Davis attended the Institute for Colored Youth and attended several black churches. She earned a living as a domestic servant and seamstress before her marriage. She was a member of the Ladies' Union Association of Philadelphia, which raised money and collected supplies for the United States Colored Troops.
== Writings ==
Between 1863 and 1864, Emilie described going out for ice cream on four separate occasions, an indication of the expanding space that black Philadelphians inhabited during the Civil War. Earlier, in the summer of 1857, Charlotte Forten and a friend had been refused service at three Philadelphia ice cream parlors before they gave up.

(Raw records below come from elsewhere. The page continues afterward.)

(* ===== verification/Pci.v ===== *)
(** * PCI enumeration ([hw/pci.rs])

    The configuration space is reached through two ports; a read has no
    effect on it and is a function [pci_bus] of the address written to
    [CONFIG_ADDRESS].  What a device makes of a write is up to the device:
    [bus_write] is an argument of the operations that write. *)

From Stdlib Require Import Ascii String.
From stdpp Require Import sorting.
From S2P Require Import Prelude Update Fmt.

Record PciDeviceInfo := mkPciDeviceInfo {
  pd_bus : Z; pd_device : Z; pd_function : Z;
  pd_vendor_id : Z; pd_device_id : Z;
  pd_class_code : Z; pd_subclass : Z; pd_prog_if : Z; pd_revision : Z; pd_header_type : Z;
}.

(** [PCI_DEVICES], [PCI_SCANNED] and the configuration space. *)
Record Pci := mkPci {
  pci_devices : list PciDeviceInfo;
  pci_scanned : bool;
  pci_bus : Z -> Z;
}.

#[export] Instance eta_pci : Eta Pci := fun p => mkPci (pci_devices p) (pci_scanned p) (pci_bus p).

Definition Pci_new (bus : Z -> Z) : Pci := mkPci [] false bus.

(** ** Configuration space *)

Definition config_address (bus device function offset : Z) : Z :=
  Z.shiftl 1 31 .| Z.shiftl bus 16 .| Z.shiftl (device & 0x1F) 11 .| Z.shiftl (function & 0x07) 8 .| (offset & 0xFC).

Definition pci_read_dword (cfg : Z -> Z) (bus device func offset : Z) : Z := cfg (config_address bus device func offset).

Definition pci_read_word (cfg : Z -> Z) (bus device func offset : Z) : Z :=
  let dword := pci_read_dword cfg bus device func (offset & 0xFC) in
  (dword >> ((offset & 2) * 8)) & 0xFFFF.

Definition pci_read_byte (cfg : Z -> Z) (bus device func offset : Z) : Z :=
  let dword := pci_read_dword cfg bus device func (offset & 0xFC) in
  (dword >> ((offset & 3) * 8)) & 0xFF.

Section Write.
Context (bus_write : (Z -> Z) -> Z -> Z -> (Z -> Z)).

Definition pci_write_dword (bus device func offset value : Z) (p : Pci) : Pci :=
  p <| pci_bus := bus_write (pci_bus p) (config_address bus device func offset) value |>.
End Write.

(** ** Devices *)

Definition from_address (cfg : Z -> Z) (bus device func : Z) : option PciDeviceInfo :=
  let vendor := pci_read_word cfg bus device func 0x00 in
  if vendor =? 0xFFFF then None
  else
    let device_id := pci_read_word cfg bus device func 0x02 in
    let class_code := pci_read_byte cfg bus device func 0x0B in
    let subclass := pci_read_byte cfg bus device func 0x0A in
    let prog_if := pci_read_byte cfg bus device func 0x09 in
    let revision := pci_read_byte cfg bus device func 0x08 in
    let header_type := pci_read_byte cfg bus device func 0x0E & 0x7F in
    Some (mkPciDeviceInfo bus device func vendor device_id class_code subclass prog_if revision header_type).

(** [Display]: bus:device.function, vendor:device, class and revision. *)
Definition fmt_device (d : PciDeviceInfo) : list Z :=
  let h2 v := pad_zero 2 (hex v) in
  let h4 v := pad_zero 4 (hex v) in
  h2 (pd_bus d) ++ lit ":" ++ h2 (pd_device d) ++ lit "." ++ hex (pd_function d) ++ lit "  " ++
  h4 (pd_vendor_id d) ++ lit ":" ++ h4 (pd_device_id d) ++ lit "  class=" ++
  h2 (pd_class_code d) ++ h2 (pd_subclass d) ++ h2 (pd_prog_if d) ++ lit "  rev=" ++ h2 (pd_revision d).

(** ** Enumeration *)

Definition func_mask (cfg : Z -> Z) (bus device : Z) : Z :=
  let header := pci_read_byte cfg bus device 0 0x0E in
  if has_bits header 0x80 then 0x07 else 0x01.

Definition scan_device (cfg : Z -> Z) (bus device : Z) : list PciDeviceInfo :=
  omap (from_address cfg bus device) (seqZ 0 (func_mask cfg bus device + 1)).

Definition scan_bus (cfg : Z -> Z) (bus : Z) : list PciDeviceInfo := seqZ 0 32 ≫= scan_device cfg bus.

Definition enumerate_pci (p : Pci) : Pci :=
  if pci_scanned p then p
  else p <| pci_scanned := true |> <| pci_devices := seqZ 0 256 ≫= scan_bus (pci_bus p) |>.

Definition device_list (p : Pci) : list PciDeviceInfo := pci_devices p.

(** The text of the listing ([syscall/pci.rs], [pci_list_impl]). *)
Definition list_text (devices : list PciDeviceInfo) : list Z :=
  lit "PCI devices:" ++ newline ++
  match devices with
  | [] => lit "  (none)" ++ newline
  | _ => devices ≫= fun d => lit "  " ++ fmt_device d ++ newline
  end.

(** ** Self test *)

Definition count (b : bool) : Z := if b then 1 else 0.

(** Tests 2 to 4. *)
Definition device_failures (d : PciDeviceInfo) : Z :=
  count (pd_vendor_id d =? 0xFFFF) + count (pd_device_id d =? 0xFFFF) +
  count ((pd_class_code d =? 0xFF) || (pd_class_code d =? 0xFE)).

(** Test 5. *)
Definition header_failure (cfg : Z -> Z) (d : PciDeviceInfo) : Z :=
  let hdr := pci_read_byte cfg (pd_bus d) (pd_device d) (pd_function d) 0x0E & 0x7F in
  count (negb (hdr =? pd_header_type d)).

(** Test 6. *)
Definition reread_failure (cfg : Z -> Z) (d : PciDeviceInfo) : Z :=
  let vendor := pci_read_word cfg (pd_bus d) (pd_device d) (pd_function d) 0x00 in
  let device := pci_read_word cfg (pd_bus d) (pd_device d) (pd_function d) 0x02 in
  let class := pci_read_byte cfg (pd_bus d) (pd_device d) (pd_function d) 0x0B in
  count (negb (vendor =? pd_vendor_id d) || negb (device =? pd_device_id d) || negb (class =? pd_class_code d)).

Section SelfTest.
Context (bus_write : (Z -> Z) -> Z -> Z -> (Z -> Z)).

Davis wrote about notable lectures and concerts she attended. On January 25, 1865, she attended a lecture by J. Sella Martin, a former slave and fiery Baptist minister. On February 16, 1865, she attended a lecture by Frederick Douglass. On February 27, 1865, she attended a lecture by Frances Ellen Watkins Harper. On May 11, 1964, she attended a concert by Elizabeth Taylor Greenfield. On September 14, 1865, she attended a segregated concert by Thomas Wiggins, where she was required to sit in the balcony.

== Marriage and family ==
On December 13, 1866, Davis (her name misspelled as "Emily" on the marriage registry) married George Bustill White, a barber and civil rights activist. George White's father whose father, Jacob C. White Sr., was a prominent black businessman. His brother, Jacob C. White Jr., co-founded the Philadelphia Pythians basketball team and who became principal of the all-black Roberts Vaux Junior High School. George White was active in the Pennsylvania Equal Rights League, a group that lobbied successfully in Harrisburg for state support for federal civil rights amendments and at the local level for the integration of Philadelphia's streetcars in 1867.

Emilie and George had six children, Jacob C. White (b. 1867), Maria, Emilie (b. 1873), George (b. 1875), Carry (b. 1877), and Julia (b. 1881). In the 1880 census, Emilie's occupation was listed as “housekeeper.” In later years, she donated money to her church and rented a pew under her own name rather than her husband's, an indication of her place in the Black middle class.

==Death==
Davis died on December 26, 1889, and was buried at Lebanon Cemetery, the burial place of Octavius Catto and other civil rights leaders of her generation. In 1903, she was reinterred to an unmarked grave at Eden Cemetery in Collingdale, Pennsylvania when Lebanon Cemetery closed.

Her husband, George White, died on June 1, 1899.

== Archives ==
Davis's diaries have been digitized and annotated by researchers. They are held at the Historical Society of Pennsylvania, and page images are available online at the Pennsylvania State University and Villanova University web sites. First-person written accounts of black American women of her time are rare.